Is there any evidence that candidates who can write the Fizzbuzz Challenges will turn out to be productive programmers and those who cannot code productively at all?
I am not aware of any studies on the subject, but in my opinion arranging these would be difficult enough and it may not be worth the effort altogether. The original Fizzbuzz test was released more than a decade ago, so it's now well known. Therefore, the candidates can prepare specifically for it and even learn the solution by heart. So you would need a different variation in real life, maybe even every interview. This in turn makes it difficult to achieve standardized results.
All not to mention that the The main cause of all this controversy is the difficulty in defining what it means to be a good / productive programmer . Without a good enough definition, how can you even try to measure a correlation with anything?
In any case, I haven't heard any convincing arguments about how it could be possible for someone to be a decent programmer but not be able to solve Fizzbuzz at the same time. The whole point of the test is that this task - although it presents a real, tangible programming challenge that involves basic concepts such as variables, loops, or conditions / branches - is much simpler, faster, and simpler than any programming task a professional developer is likely to ever see we come across in a real job. So I can't imagine how someone who doesn't pass Fizzbuzz can solve real programming problems at a decent level. On the other hand, this can show my lack of imagination, so I'm open to counter arguments :-)
Is there any kind of test that, when performed during an interview process, can give an interviewer a perspective on how (good | effective | productive) a candidate is for a developer role?
If you think about a standardized test that can be scored automatically, the answer is No and never will . While many hiring managers keep looking for new and newer flavors, this is no more realistic.
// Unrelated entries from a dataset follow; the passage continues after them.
(** * Alert-text pipeline of the notification bell (src/client/src/components/Header.tsx)

    Shallow embedding of the client-side helpers [parseEquipmentAlert],
    [sanitizeDisplayText] and of the [alertsData] reconciler.

    Strings.  JavaScript strings are sequences of UTF-16 code units; the
    model uses ASCII text ([list ascii]), one character per code unit.
    Non-ASCII characters named by the source (the dashes U+2014/U+2013 in the
    title pattern, the bullets U+2022/U+2023/U+25E6 in the inline splitter)
    cannot occur in a modelled text, so the alternatives that mention them
    never fire and are left out of the translated patterns. *)

From Stdlib Require Import Ascii String List Bool Arith ZArith NArith Lia Permutation Sorted.
Import ListNotations.
Open Scope list_scope.
Set Warnings "-register-all".

(** ** Text *)

Definition text := list ascii.

Fixpoint text_eqb (a b : text) : bool :=
  match a, b with
  | [], [] => true
  | c :: a', d :: b' => (c =? d)%char && text_eqb a' b'
  | _, _ => false
  end.

(** A Rocq string literal read as a text. *)
Definition txt (s : string) : text := list_ascii_of_string s.

(** A string literal in which every backquote stands for a double quote,
    so that JSON-bearing inputs can be written without escaped quotes. *)
Definition jq (s : string) : text :=
  map (fun c => if (c =? "`")%char then ascii_of_nat 34 else c) (txt s).

Definition c_lbrace : ascii := "{"%char.
Definition c_rbrace : ascii := "}"%char.
Definition c_dquote : ascii := ascii_of_nat 34.
Definition c_nl : ascii := ascii_of_nat 10.

(** Character tests used by String.prototype.trim and by the [\s] class
    (ASCII part: TAB, LF, VT, FF, CR, SPACE). *)
Definition is_space (c : ascii) : bool :=
  let n := nat_of_ascii c in
  (9 <=? n) && (n <=? 13) || (n =? 32).

Definition is_digit (c : ascii) : bool :=
  let n := nat_of_ascii c in (48 <=? n) && (n <=? 57).
Definition is_upper (c : ascii) : bool :=
  let n := nat_of_ascii c in (65 <=? n) && (n <=? 90).
Definition is_lower (c : ascii) : bool :=
  let n := nat_of_ascii c in (97 <=? n) && (n <=? 122).
Definition is_alpha (c : ascii) : bool := is_upper c || is_lower c.
Definition is_alnum (c : ascii) : bool := is_alpha c || is_digit c.
(** Word characters of [\b]: [A-Za-z0-9_]. *)
Definition is_word (c : ascii) : bool := is_alnum c || (c =? "_")%char.

(** String.prototype.toLowerCase on ASCII. *)
Definition lower_char (c : ascii) : ascii :=
  if is_upper c then ascii_of_nat (nat_of_ascii c + 32) else c.
Definition toLowerCase (s : text) : text := map lower_char s.

(** String.prototype.trim. *)
Fixpoint trim_start (s : text) : text :=
  match s with
  | c :: s' => if is_space c then trim_start s' else s
  | [] => []
  end.
Definition trim (s : text) : text := rev (trim_start (rev (trim_start s))).

(** Prefix test and String.prototype.indexOf / includes. *)
Fixpoint prefixb (p s : text) : bool :=
  match p, s with
  | [], _ => true
  | c :: p', d :: s' => (c =? d)%char && prefixb p' s'
  | _ :: _, [] => false
  end.

Fixpoint find_from (key s : text) (i : nat) : option nat :=
  if prefixb key s then Some i
  else match s with
       | [] => None
       | _ :: s' => find_from key s' (S i)
       end.

(** [s.indexOf(key, from)] (the source calls it with [from] inside [s]). *)
Definition indexOf (s key : text) (from : nat) : option nat :=
  find_from key (skipn from s) from.

Definition includes (s key : text) : bool :=
  match indexOf s key 0 with Some _ => true | None => false end.

(** [s.lastIndexOf(c, from)] for a one-character search string. *)
Fixpoint lastIndexOf_char (s : text) (c : ascii) (from : nat) : option nat :=
  if (match nth_error s from with Some d => (d =? c)%char | None => false end)
  then Some from
  else match from with
       | O => None
       | S k => lastIndexOf_char s c k
       end.

(** [s.slice(a, b)] for [a <= b <= length s]. *)
Definition slice (s : text) (a b : nat) : text := firstn (b - a) (skipn a s).
Lemma runHandlers_dialogOpen hs : ∀ c,
  dialogOpen (foldl (fun c h => runHandler h c) c hs) = dialogOpen c ∧
  renders (foldl (fun c h => runHandler h c) c hs) = renders c.
Proof.
  induction hs as [| h hs IH]; intros c; simpl; [done |].
  destruct (IH (runHandler h c)) as [-> ->].
  by destruct h as [| fn [f |]].
Qed.

Lemma clicks_dialogOpen (fs : list (Comp -> Comp)) :
  Forall (fun f => ∃ cb v, f = report cb v) fs → ∀ c,
  dialogOpen (foldl (fun c h => h c) c fs) = dialogOpen c ∧
  renders (foldl (fun c h => h c) c fs) = renders c.
Proof.
  induction 1 as [| f fs (cb & v & ->) _ IH]; intros c; simpl; [done |].
  destruct (IH (report cb v c)) as [-> ->]. apply report_dialogOpen.
Qed.

Lemma input_frame (c : Comp) (e : Event) :
  isInput e = true →
  let c' := step c e in
  modalState c' = modalState c ∧
  isZoomImgLoaded c' = isZoomImgLoaded c ∧
  committed c' = committed c ∧
  unmounted c' = unmounted c ∧
  dialogOpen c' = dialogOpen c ∧
  listeners c' = listeners c ∧
  modalImgOnce c' = modalImgOnce c ∧
  timers c' = timers c ∧
  decoding c' = decoding c.
Proof.
  intros He c'. subst c'. destruct e; try discriminate He; simpl.
  - destruct (runHandlers_frame (attached t ty c) c)
      as (H1 & H2 & H3 & H4 & H5 & H6 & H7 & H8 & _).
    destruct (runHandlers_dialogOpen (attached t ty c) c) as [H9 _].
    done.
  - destruct (mountedCommit c) as [r |]; [| done].
    destruct (clicks_frame _ (clickPath_reports r w) c)
      as (H1 & H2 & _ & H4 & H5 & H6 & H7 & H8 & H9).
    destruct (clicks_dialogOpen _ (clickPath_reports r w) c) as [H10 _].
    done.
  - destruct (mountedCommit c) as [r |]; [| done].
    unfold handleDialogKeyDown, handleClose. destruct (isEscape e); [| done].
    simpl.
    destruct (report_frame (onZoomChange (props r)) false c)
      as (H1 & H2 & _ & H4 & H5 & H6 & H7 & H8 & H9).
    destruct (report_dialogOpen (onZoomChange (props r)) false c) as [H10 _].
    done.
  - destruct (mountedCommit c) as [r |]; [| done]. unfold handleClose.
    destruct (report_frame (onZoomChange (props r)) false c)
      as (H1 & H2 & _ & H4 & H5 & H6 & H7 & H8 & H9).
    destruct (report_dialogOpen (onZoomChange (props r)) false c) as [H10 _].
    done.
Qed.

(** The handlers of clicks, key presses, the dialog's [close], scroll and
    resize write nothing but the refresh counter and the calls to
    [onZoomChange]: the lifecycle state, the readiness flag, the dialog, the
    listeners and the waiting callbacks are as before. *)
Theorem input_handlers_only_report (c : Comp) (e : Event) :
  isInput e = true →
  let c' := step c e in
  modalState c' = modalState c ∧
  isZoomImgLoaded c' = isZoomImgLoaded c ∧
  committed c' = committed c ∧
  unmounted c' = unmounted c ∧
  dialogOpen c' = dialogOpen c ∧
  listeners c' = listeners c ∧
  modalImgOnce c' = modalImgOnce c ∧
  timers c' = timers c ∧
  decoding c' = decoding c.
Proof. apply input_frame. Qed.
(** * Caching: the on-disk run-time cache of coala

    A shallow embedding of [coalib/misc/Caching.py] and the properties of
    its two stores: the run-time store ([caching_db]: project -> file ->
    last run time) and the changed-files store ([changed_files_db]:
    project -> set of files).

    The Python functions work on a file system, a log printer and pickled
    Python objects.  They are embedded as computations in a state and
    exception monad over a [world] (files and emitted warnings); Python
    objects are the values of [pyval]; [pickle.dumps] and [pickle.loads],
    the cache directory and the two store names are parameters of the
    development.

    The functions are embedded a second time over a heap of objects with
    identity, for the one property that depends on who holds an object:
    what an operation on a project leaves of another project. *)

From Stdlib Require Import ZArith Strings.String Strings.Ascii Lists.List
  Strings.Byte.
From stdpp Require Import base tactics option strings list gmap.

Local Open Scope Z_scope.
Local Open Scope string_scope.

(** ** Python values

    The objects this module pickles: [None], integers, sets of strings and
    dictionaries with string keys.  Values are trees, and an assignment
    builds a new tree: this describes the stores in which no dictionary
    or set is held in two places, and of a function what it returns and
    writes, not the change of an object that somebody else holds.  Stores
    that hold one object in two places are described by the heap of
    "Python objects with identity" below. *)

#[warnings="-register-all"]
Inductive pyval :=
| VNone
| VInt (n : Z)
| VSet (s : gset string)
| VDict (d : gmap string pyval).

(** ** Exceptions and outcomes *)

Inductive exn :=
| OSError
| UnpicklingError
| EOFError
| TypeError
| AttributeError
| KeyError
| ValueError
| ImportError
| IndexError.

#[global] Instance exn_eq_dec : EqDecision exn.
Proof. solve_decision. Defined.

(** The outcome of a Python expression: a value, a raised exception, or
    [Unmodelled] when Python builds an object that [pyval] does not
    describe (no theorem below concludes [Unmodelled]). *)
Inductive result (A : Type) :=
| Ok (a : A)
| Raise (e : exn)
| Unmodelled.
Arguments Ok {A} a.
Arguments Raise {A} e.
Arguments Unmodelled {A}.

Definition result_bind {A B} (r : result A) (f : A -> result B) : result B :=
  match r with
  | Ok a => f a
  | Raise e => Raise e
  | Unmodelled => Unmodelled
  end.

Notation "'let?' x ':=' r 'in' k" := (result_bind r (fun x => k))
  (at level 10, x name, r at level 100, k at level 200,
   format "'[v' 'let?'  x  ':='  r  'in' '/' k ']'").

(** ** Operations of Python objects *)

(** [k in o] *)
Definition py_contains (o : pyval) (k : string) : result bool :=
  match o with
  | VDict d => Ok (bool_decide (is_Some (d !! k)))
  | VSet s => Ok (bool_decide (k ∈ s))
  | VNone | VInt _ => Raise TypeError
  end.

(** [o[k]] *)
Definition py_getitem (o : pyval) (k : string) : result pyval :=
  match o with
  | VDict d => match d !! k with Some v => Ok v | None => Raise KeyError end
  | VSet _ | VNone | VInt _ => Raise TypeError
  end.

(** [o[k] = v]; the updated object is returned. *)
Definition py_setitem (o : pyval) (k : string) (v : pyval) : result pyval :=
  match o with
  | VDict d => Ok (VDict (<[k := v]> d))
  | VSet _ | VNone | VInt _ => Raise TypeError
  end.

(** [o.get(k, dflt)] *)
Definition py_get (o : pyval) (k : string) (dflt : pyval) : result pyval :=
  match o with
  | VDict d => Ok (default dflt (d !! k))
  | VSet _ | VNone | VInt _ => Raise AttributeError
  end.

(** [for x in o]: the strings the loop visits. *)
Definition py_iter (o : pyval) : result (list string) :=
  match o with
  | VDict d => Ok (map_to_list d).*1
  | VSet s => Ok (elements s)
  | VNone | VInt _ => Raise TypeError
  end.

(** [o.update(files)] for a set of strings [files]; the updated object is
    returned.  On a dictionary Python reads every string of [files] as a
    key and value pair, which leaves [pyval]. *)
Definition py_update (o : pyval) (files : gset string) : result pyval :=
  match o with
  | VSet s => Ok (VSet (s ∪ files))
  | VDict d => if decide (files = ∅) then Ok (VDict d) else Unmodelled
  | VNone | VInt _ => Raise AttributeError
  end.

(** ** Paths: [os.path.join] and [os.path.dirname] of posixpath *)

Definition sep : ascii := "/"%char.

Definition startswith_sep (p : string) : bool :=
  match p with
  | String c _ => bool_decide (c = sep)
  | EmptyString => false
  end.

Fixpoint endswith_sep (p : string) : bool :=
  match p with
  | EmptyString => false
  | String c EmptyString => bool_decide (c = sep)
  | String _ p' => endswith_sep p'
  end.

(** [os.path.join(a, b)] *)
Definition path_join (a b : string) : string :=
  if startswith_sep b then b
  else if bool_decide (a = "") || endswith_sep a then a ++ b
  else a ++ String sep b.

(** [p[:p.rfind('/') + 1]] *)
Fixpoint head_of (p : string) : string :=
  match p with
  | EmptyString => ""
  | String c p' =>
      match head_of p' with
      | EmptyString => if bool_decide (c = sep) then String sep "" else ""
      | h => String c h
      end
  end.

(** [s == '/' * len(s)] *)
Fixpoint all_sep (s : string) : bool :=
  match s with
  | EmptyString => true
  | String c s' => bool_decide (c = sep) && all_sep s'
  end.

(** [s.rstrip('/')] *)
Fixpoint rstrip_sep (s : string) : string :=
  match s with
  | EmptyString => ""
  | String c s' =>
      match rstrip_sep s' with
      | EmptyString => if bool_decide (c = sep) then "" else String c ""
      | r => String c r
      end
  end.

(** ['/' in s] *)
Fixpoint has_sep (s : string) : bool :=
  match s with
  | EmptyString => false
  | String c s' => bool_decide (c = sep) || has_sep s'
  end.

(** [os.path.dirname(p)] *)
Definition path_dirname (p : string) : string :=
  let head := head_of p in
  if negb (bool_decide (head = "")) && negb (all_sep head)
  then rstrip_sep head else head.

(** ** The world: files and the log printer

    The cache directory is a flat directory of regular files, addressed by
    their path; it exists and is writable.  [os.remove] of a path that is
    not a file raises [OSError].  [log] holds the warnings given to the
    log printer, oldest first. *)

Record world := World {
  fs : gmap string (list byte);
  log : list string
}.

Definition M (A : Type) : Type := world -> result A * world.

Definition ret {A} (a : A) : M A := fun w => (Ok a, w).

Definition bind {A B} (m : M A) (f : A -> M B) : M B := fun w =>
  match m w with
  | (Ok a, w') => f a w'
  | (Raise e, w') => (Raise e, w')
  | (Unmodelled, w') => (Unmodelled, w')
  end.

Notation "'let*' x ':=' m 'in' k" := (bind m (fun x => k))
  (at level 10, x name, m at level 100, k at level 200,
   format "'[v' 'let*'  x  ':='  m  'in' '/' k ']'").

(** A pure outcome as a computation. *)
Definition lift {A} (r : result A) : M A := fun w => (r, w).

(** [try: body except <classes>: handler] *)
Definition try_except {A} (body : M A) (classes : list exn) (handler : M A)
  : M A := fun w =>
  match body w with
  | (Raise e, w') =>
      if bool_decide (e ∈ classes) then handler w' else (Raise e, w')
  | r => r
  end.

(** [log_printer.warn(msg)] *)
Definition warn (msg : string) : M unit := fun w =>
  (Ok tt, World (fs w) (log w ++ [msg])).

(** [os.path.isfile(path)] *)
Definition os_path_isfile (path : string) : M bool := fun w =>
  (Ok (bool_decide (is_Some (fs w !! path))), w).

(** [os.remove(path)] *)
Definition os_remove (path : string) : M unit := fun w =>
  match fs w !! path with
  | Some _ => (Ok tt, World (delete path (fs w)) (log w))
  | None => (Raise OSError, w)
  end.

(** [open(path, "rb")] and reading the whole file. *)
Definition read_file (path : string) : M (list byte) := fun w =>
  match fs w !! path with
  | Some content => (Ok content, w)
  | None => (Raise OSError, w)
  end.

(** [open(path, "wb")] and writing [content].  The write is taken to
    succeed, as the directory is taken to exist and to be writable: a
    failure of [open] or in the middle of the write, which the source lets
    through, is not described, and nothing below is about it. *)
Definition write_file (path : string) (content : list byte) : M unit :=
  fun w => (Ok tt, World (<[path := content]> (fs w)) (log w)).

(** ** Python objects with identity

    A dictionary or a set is an object: Python changes it in place, two
    entries of a dictionary can hold one and the same object, and pickle
    writes and reads such an object once, so that it is one object again
    after a load.  [pyval] cannot say this.  The heap below can: an object
    has a reference, a value is [None], an integer or the reference of an
    object, and an assignment through one reference is seen through every
    other one.  The strings of a set and the keys of a dictionary are
    immutable and are held in the object itself. *)

Abbreviation ref := positive (only parsing).

Inductive hval :=
| HNone
| HInt (n : Z)
| HRef (r : ref).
This does not mean that such tests are completely useless, but that they should be used carefully and in the right context.
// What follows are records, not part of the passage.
(** * s3_analyzer: a shallow embedding of [s3_analyzer.py] and its properties

    The script lists the buckets of an account, collects one row of
    metadata per bucket from CloudWatch, Cost Explorer and S3, samples the
    object listing, and renders the rows as a workbook and a PDF.

    Modelling conventions
    - Python numbers that are floats are carried as their exact rational
      value ([Q]).  Dividing a float that is at least 1024 by 1024 only
      changes its exponent, so the loop of [format_bytes] is exact; the
      ["{:.2f}"] conversion is correctly rounded (ties to even) from that
      exact value.  A Python integer below [2^53] behaves as the float of
      the same value; a larger one is rounded by its first division, and
      only its unit, not its digits, is that of the model.
    - Strings are byte strings (UTF-8).  [str.lower] follows the case
      tables of Unicode, which are not modelled: the program is embedded
      for an arbitrary lower-casing function ([StrLower]).
    - [datetime] values are integers counting microseconds.
    - [print], file output and exceptions are explicit: a computation
      yields the list of events it performed and either a value or the
      exception it raised. *)

From Stdlib Require Import ZArith QArith Qabs Qpower String Ascii List Lia Bool.
From stdpp Require Import base strings gmap sets list pretty sorting.

Local Open Scope string_scope.
Local Open Scope Z_scope.

(** ** Python built-ins used by the script *)

Module Py.

(** [c in s] for a one-character [c]. *)
Fixpoint contains (c : ascii) (s : string) : bool :=
  match s with
  | EmptyString => false
  | String a r => if Ascii.eqb a c then true else contains c r
  end.

(** [s.split(sep)] for a one-character separator: never empty. *)
Fixpoint split (sep : ascii) (s : string) : list string :=
  match s with
  | EmptyString => [EmptyString]
  | String a r =>
      if Ascii.eqb a sep then EmptyString :: split sep r
      else match split sep r with
           | h :: t => String a h :: t
           | [] => [String a EmptyString]
           end
  end.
As most of the answers here show, even during a truly trivial test like Fizzbuzz, there are many subtle considerations that require human experience, practice, and judgment to make a correct decision. And being a good developer takes a lot more than passing the Fizzbuzz test. Pure coding is only a small, albeit important, part of SDLC.
Not to mention that it is not enough if the candidate is generally a good developer: (s) He must be a good developer be in the actual team, looking for a new colleague. The same guy can fit perfectly on one team and completely fail on another.
A worthy, if subjective :-) reading on this topic is Joel Spolsky's guerrilla guide for interviews. It also has a lot to say in terms of testing:
The second worst type of interviewer is the quiz show interviewer. This is the kind of person who thinks that being smart means "knowing a lot of facts". They just ask a few key programming questions and give points for correct answers.
[...] Software teams want to hire people with aptitude rather than specific skills. All the skills that people can bring to the job will be technologically obsolete in a few years anyway. Hence, it is better to hire people who are able to learn new technologies than people who happen to know how to make JDBC talk to a MySQL database right away.